-- Data for this task follows --
(** ** Cutting and appending keep the shape *)

Lemma truncate_wf env l lo rs i l' : log_wf l lo rs -> (i <= length rs)%nat -> lastSnapshotIndex l < lo + Z.of_nat i ->
  tr_short env = None -> truncateSuffix env (lo + Z.of_nat i) l = (None, l') ->
  log_wf l' lo (take i rs) /\ lastSnapshotIndex l' = lastSnapshotIndex l.
Proof.
  intros W Hi Hs Hshort. unfold truncateSuffix. destruct (tr_open env); [|discriminate]. cbn [negb].
  rewrite Hshort. destruct (tr_renamed env); [|discriminate]. cbn [negb].
  rewrite (lw_file _ _ _ W), truncate_written, raft_read_all by apply W. rewrite filter_upto by apply W.
  pose proof (lw_lo _ _ _ W). pose proof (lw_snap _ _ _ W).
  assert (Hwf : forall idx t, idx = lo + Z.of_nat i - 1 ->
    t = match last (take i rs) with Some r => rec_term r | None => lastSnapshotTerm l end ->
    log_wf (set_lastIndex l (write_records (take i rs)) idx t) lo (take i rs)).
  { intros idx t -> ->. split; cbn [set_lastIndex log_file lastIndex lastEntryTerm lastSnapshotIndex lastSnapshotTerm].
    - reflexivity.
    - apply Forall_take, W.
    - apply index_take, W.
    - lia.
    - rewrite length_take. lia.
    - lia.
    - reflexivity.
    - apply W. }
  destruct (last (take i rs)) as [r|] eqn:Er.
  - assert (Hidx : rec_index r = lo + Z.of_nat i - 1 /\ (0 < i)%nat).
    { rewrite last_lookup, length_take in Er. apply lookup_take_Some in Er as [Er Hlt].
      rewrite (wf_lookup _ _ _ _ _ W Er). lia. }
    destruct Hidx as [-> Hpos]. rewrite (proj2 (Z.leb_le _ _)) by lia.
    replace (lo + Z.of_nat i - 1 =? 0) with false by lia. intros [= <-]. split; [|reflexivity]. apply Hwf; reflexivity.
  - apply last_None in Er. assert (i = 0%nat) as ->.
    { apply (f_equal length) in Er. rewrite length_take in Er. cbn in Er. lia. }
    destruct (lastSnapshotIndex l <=? 0) eqn:E0; intros [= <-]; (split; [|reflexivity]); apply Hwf; try lia.
    change (0 =? 0) with true. symmetry. apply (lw_zero _ _ _ W). lia.
Qed.

Lemma fold_index q count n : request_ok q count -> forall f m, (f + n <= count)%nat -> m = aq_prevIndex q + Z.of_nat f ->
  fold_left (fun m k => Z.max m (entryIndex q k)) (seq f n) m = aq_prevIndex q + Z.of_nat (f + n).
Proof.
  intros Hq. induction n as [|n IH]; intros f m Hf ->; [cbn; lia|]. cbn [seq fold_left].
  rewrite (IH (S f)); [lia|lia|]. rewrite (entryIndex_eq q count) by (auto; lia). lia.
Qed.

Lemma fold_term q ps : forall f t,
  fold_left (fun _ k => incomingTerm q k) (seq f (length ps)) t =
  match last (batch_from q f ps) with Some r => rec_term r | None => t end.
Proof.
  induction ps as [|p ps IH]; intros f t; [reflexivity|]. cbn [length seq fold_left batch_from]. rewrite IH.
  destruct ps as [|p' ps]; [reflexivity|]. cbn [batch_from]. rewrite last_cons_cons.
  destruct (last _) eqn:E; [reflexivity|]. apply last_None in E. discriminate.
Qed.

Lemma appendBatch_wf env q l lo rs from ps l' : log_wf l lo rs -> request_ok q (length ps) -> Forall payload_ok ps ->
  (from < length ps)%nat -> lo + Z.of_nat (length rs) = aq_prevIndex q + 1 + Z.of_nat from ->
  appendBatch env q from ps l = (None, l') ->
  log_wf l' lo (rs ++ batch_from q from (drop from ps)) /\ lastSnapshotIndex l' = lastSnapshotIndex l.
Proof.
  intros W Hq Hps Hf Hlo. unfold appendBatch. rewrite batch_bytes_ok by apply Forall_drop, Hps. cbn [app].
  destruct (ap_written env); [discriminate|]. intros [= <-]. split; [|reflexivity].
  rewrite fold_term. rewrite (fold_index q (length ps)); [|exact Hq|rewrite length_drop; lia|rewrite (lw_last _ _ _ W); lia].
  pose proof (lw_snap _ _ _ W). pose proof (lw_last _ _ _ W). rewrite length_drop.
  split; cbn [set_lastIndex log_file lastIndex lastEntryTerm lastSnapshotIndex lastSnapshotTerm].
  - rewrite (lw_file _ _ _ W), write_records_app. reflexivity.
  - apply Forall_app. split; [apply W|]. eapply batch_from_ok; [exact Hq|apply Forall_drop, Hps|rewrite length_drop; lia].
  - apply index_app; [apply W|]. rewrite (batch_from_index q (length ps)) by (auto; rewrite length_drop; lia).
    rewrite batch_from_length, Hlo. reflexivity.
  - apply W.
  - rewrite length_app, batch_from_length, length_drop. lia.
  - lia.
  - rewrite last_app. destruct (last (batch_from _ _ _)); [reflexivity|]. apply W.
  - apply W.
Qed.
-- Data for this task concluded --
> _Work order_
Please show every line of the records that holds the word "match".

> _Solution to this task_
    t = match last (take i rs) with Some r => rec_term r | None => lastSnapshotTerm l end ->
  match last (batch_from q f ps) with Some r => rec_term r | None => t end.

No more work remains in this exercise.